Records drawn from a dataset:
(** * The wiring layer of the pipeline graph: ports, port groups, nodes

    A shallow embedding of [src/pipeline/Node.cpp]: the ports of a node
    ([Output], [Input]), its port groups ([OutputMap], [InputMap]), the
    enumeration of the ports of a node, the connections of an output and the
    fan-out of a message to the queues of the connected inputs.

    Objects that the code reaches through pointers or references live in a
    [World], a typed memory indexed by address; a method that changes an
    object returns the new world. *)

From Stdlib Require Import Ascii.
From stdpp Require Import base numbers option list functions strings pretty gmap.

(** ** Outcomes

    A call either returns, or leaves through a C++ exception or a null
    dereference. *)

Inductive error :=
  | BadWeakPtr   (* std::bad_weak_ptr: a shared_ptr built from an expired weak_ptr *)
  | NullDeref    (* operator-> on a null shared_ptr *)
  | OutOfRange.  (* std::out_of_range thrown by at() *)

Inductive result (A : Type) : Type :=
  | Ok (a : A)
  | Err (e : error).
Arguments Ok {A} a.
Arguments Err {A} e.

#[global] Instance result_ret : MRet result := λ A a, Ok a.
#[global] Instance result_bind : MBind result :=
  λ A B f m, match m with Ok a => f a | Err e => Err e end.

(** ** Data *)

(** Addresses of objects in memory. *)
Abbreviation addr := nat.

(** [Node::Id] is a 64-bit integer; identifiers are only compared. *)
Abbreviation Id := Z.

(** [Node::Connection]: the six fields that [Connection::Connection] fills
    and [Connection::operator==] compares. *)
Record Connection := mkConnection {
  outputId : Id;
  outputName : string;
  outputGroup : string;
  inputId : Id;
  inputName : string;
  inputGroup : string;
}.

#[global] Instance Connection_eq_dec : EqDecision Connection.
Proof. solve_decision. Defined.

(** [Node::Output]: a reference to the owning node, a group and a name. *)
Record Output := mkOutput {
  out_parent : addr;
  out_group : string;
  out_name : string;
}.

(** Modelled from the spec: the queue class of an input is declared
    outside the sources.  The spec gives it [send], which takes a message,
    and [trySend], which takes a message and reports whether it was
    accepted. *)
Class MessageQueue (Q Msg : Type) := {
  queue_send : Q → Msg → Q;
  queue_trySend : Q → Msg → Q * bool;
}.

(** [Node::Input]: owning node, group, name, the queue, the three optional
    overrides and the defaults they fall back to. *)
Record Input (Q : Type) := mkInput {
  in_parent : addr;
  in_group : string;
  in_name : string;
  in_queue : Q;
  in_blocking : option bool;
  in_queueSize : option Z;
  in_waitForMessage : option bool;
  in_defaultBlocking : bool;
  in_defaultQueueSize : Z;
  in_defaultWaitForMessage : bool;
}.
Arguments mkInput {Q}.
Arguments in_parent {Q}.
Arguments in_group {Q}.
Arguments in_name {Q}.
Arguments in_queue {Q}.
Arguments in_blocking {Q}.
Arguments in_queueSize {Q}.
Arguments in_waitForMessage {Q}.
Arguments in_defaultBlocking {Q}.
Arguments in_defaultQueueSize {Q}.
Arguments in_defaultWaitForMessage {Q}.

(** ** Formatting *)

(** The double quote character, as a one-character string. *)
Definition dquote : string := String (Ascii.ascii_of_nat 34) EmptyString.

(** [fmt::format] restricted to what the two [toString] use: each
    placeholder, an opening brace directly followed by a closing one, is
    replaced by the next argument, every other character is copied.  (With
    too few arguments fmt raises; both call sites pass as many arguments as
    the format has placeholders, and the model then prints nothing.) *)
Fixpoint fmt_format (fmt : string) (args : list string) : string :=
  match fmt with
  | EmptyString => EmptyString
  | String c rest =>
      match rest with
      | String c' rest' =>
          if bool_decide (c = "{"%char) && bool_decide (c' = "}"%char)
          then match args with
               | a :: args' => a +:+ fmt_format rest' args'
               | [] => fmt_format rest' []
               end
          else String c (fmt_format rest args)
      | EmptyString => String c EmptyString
      end
  end.

(** The format string of a grouped port: placeholder, bracket, quote,
    placeholder, quote, bracket. *)
Definition grouped_format : string := "{}[" +:+ dquote +:+ "{}" +:+ dquote +:+ "]".

Definition Output_toString (o : Output) : string :=
  if bool_decide (out_group o = "") then fmt_format "{}" [out_name o]
  else fmt_format grouped_format [out_group o; out_name o].

Definition Input_toString {Q} (i : Input Q) : string :=
  if bool_decide (in_group i = "") then fmt_format "{}" [in_name i]
  else fmt_format grouped_format [in_group i; in_name i].

(** ** Delivery policy of an input *)

Section InputPolicy.
Context {Q : Type}.

Definition set_in_blocking (i : Input Q) (v : option bool) : Input Q :=
  mkInput (in_parent i) (in_group i) (in_name i) (in_queue i) v (in_queueSize i)
          (in_waitForMessage i) (in_defaultBlocking i) (in_defaultQueueSize i)
          (in_defaultWaitForMessage i).

Definition set_in_queueSize (i : Input Q) (v : option Z) : Input Q :=
  mkInput (in_parent i) (in_group i) (in_name i) (in_queue i) (in_blocking i) v
          (in_waitForMessage i) (in_defaultBlocking i) (in_defaultQueueSize i)
          (in_defaultWaitForMessage i).

Definition set_in_waitForMessage (i : Input Q) (v : option bool) : Input Q :=
  mkInput (in_parent i) (in_group i) (in_name i) (in_queue i) (in_blocking i)
          (in_queueSize i) v (in_defaultBlocking i) (in_defaultQueueSize i)
          (in_defaultWaitForMessage i).

Definition set_in_queue (i : Input Q) (q : Q) : Input Q :=
  mkInput (in_parent i) (in_group i) (in_name i) q (in_blocking i)
          (in_queueSize i) (in_waitForMessage i) (in_defaultBlocking i)
          (in_defaultQueueSize i) (in_defaultWaitForMessage i).

Definition set_in_group_name (i : Input Q) (g n : string) : Input Q :=
  mkInput (in_parent i) g n (in_queue i) (in_blocking i)
          (in_queueSize i) (in_waitForMessage i) (in_defaultBlocking i)
          (in_defaultQueueSize i) (in_defaultWaitForMessage i).

Definition Input_setBlocking (i : Input Q) (blocking : bool) : Input Q :=
  set_in_blocking i (Some blocking).

Definition Input_getBlocking (i : Input Q) : bool :=
  match in_blocking i with
  | Some b => b
  | None => in_defaultBlocking i
  end.

Definition Input_setQueueSize (i : Input Q) (size : Z) : Input Q :=
  set_in_queueSize i (Some size).

Definition Input_getQueueSize (i : Input Q) : Z :=
  match in_queueSize i with
  | Some n => n
  | None => in_defaultQueueSize i
  end.

Definition Input_setWaitForMessage (i : Input Q) (waitForMessage : bool) : Input Q :=
  set_in_waitForMessage i (Some waitForMessage).

Definition Input_getWaitForMessage (i : Input Q) : bool :=
  default (in_defaultWaitForMessage i) (in_waitForMessage i).

Definition Input_setReusePreviousMessage (i : Input Q) (waitForMessage : bool) : Input Q :=
  set_in_waitForMessage i (Some (negb waitForMessage)).

Definition Input_getReusePreviousMessage (i : Input Q) : bool :=
  negb (default (in_defaultWaitForMessage i) (in_waitForMessage i)).

(** A call to one of the two setters of the wait policy. *)
Inductive policy_call :=
  | CallSetWaitForMessage (b : bool)
  | CallSetReusePreviousMessage (b : bool).

Definition run_policy_call (i : Input Q) (c : policy_call) : Input Q :=
  match c with
  | CallSetWaitForMessage b => Input_setWaitForMessage i b
  | CallSetReusePreviousMessage b => Input_setReusePreviousMessage i b
  end.

(** The calls of a sequence, made one after the other. *)
Definition run_policy_calls (i : Input Q) (cs : list policy_call) : Input Q :=
  fold_left run_policy_call cs i.
End InputPolicy.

## What is expected
Count how many lines above include the word "else" and answer with that figure only.

## Output
3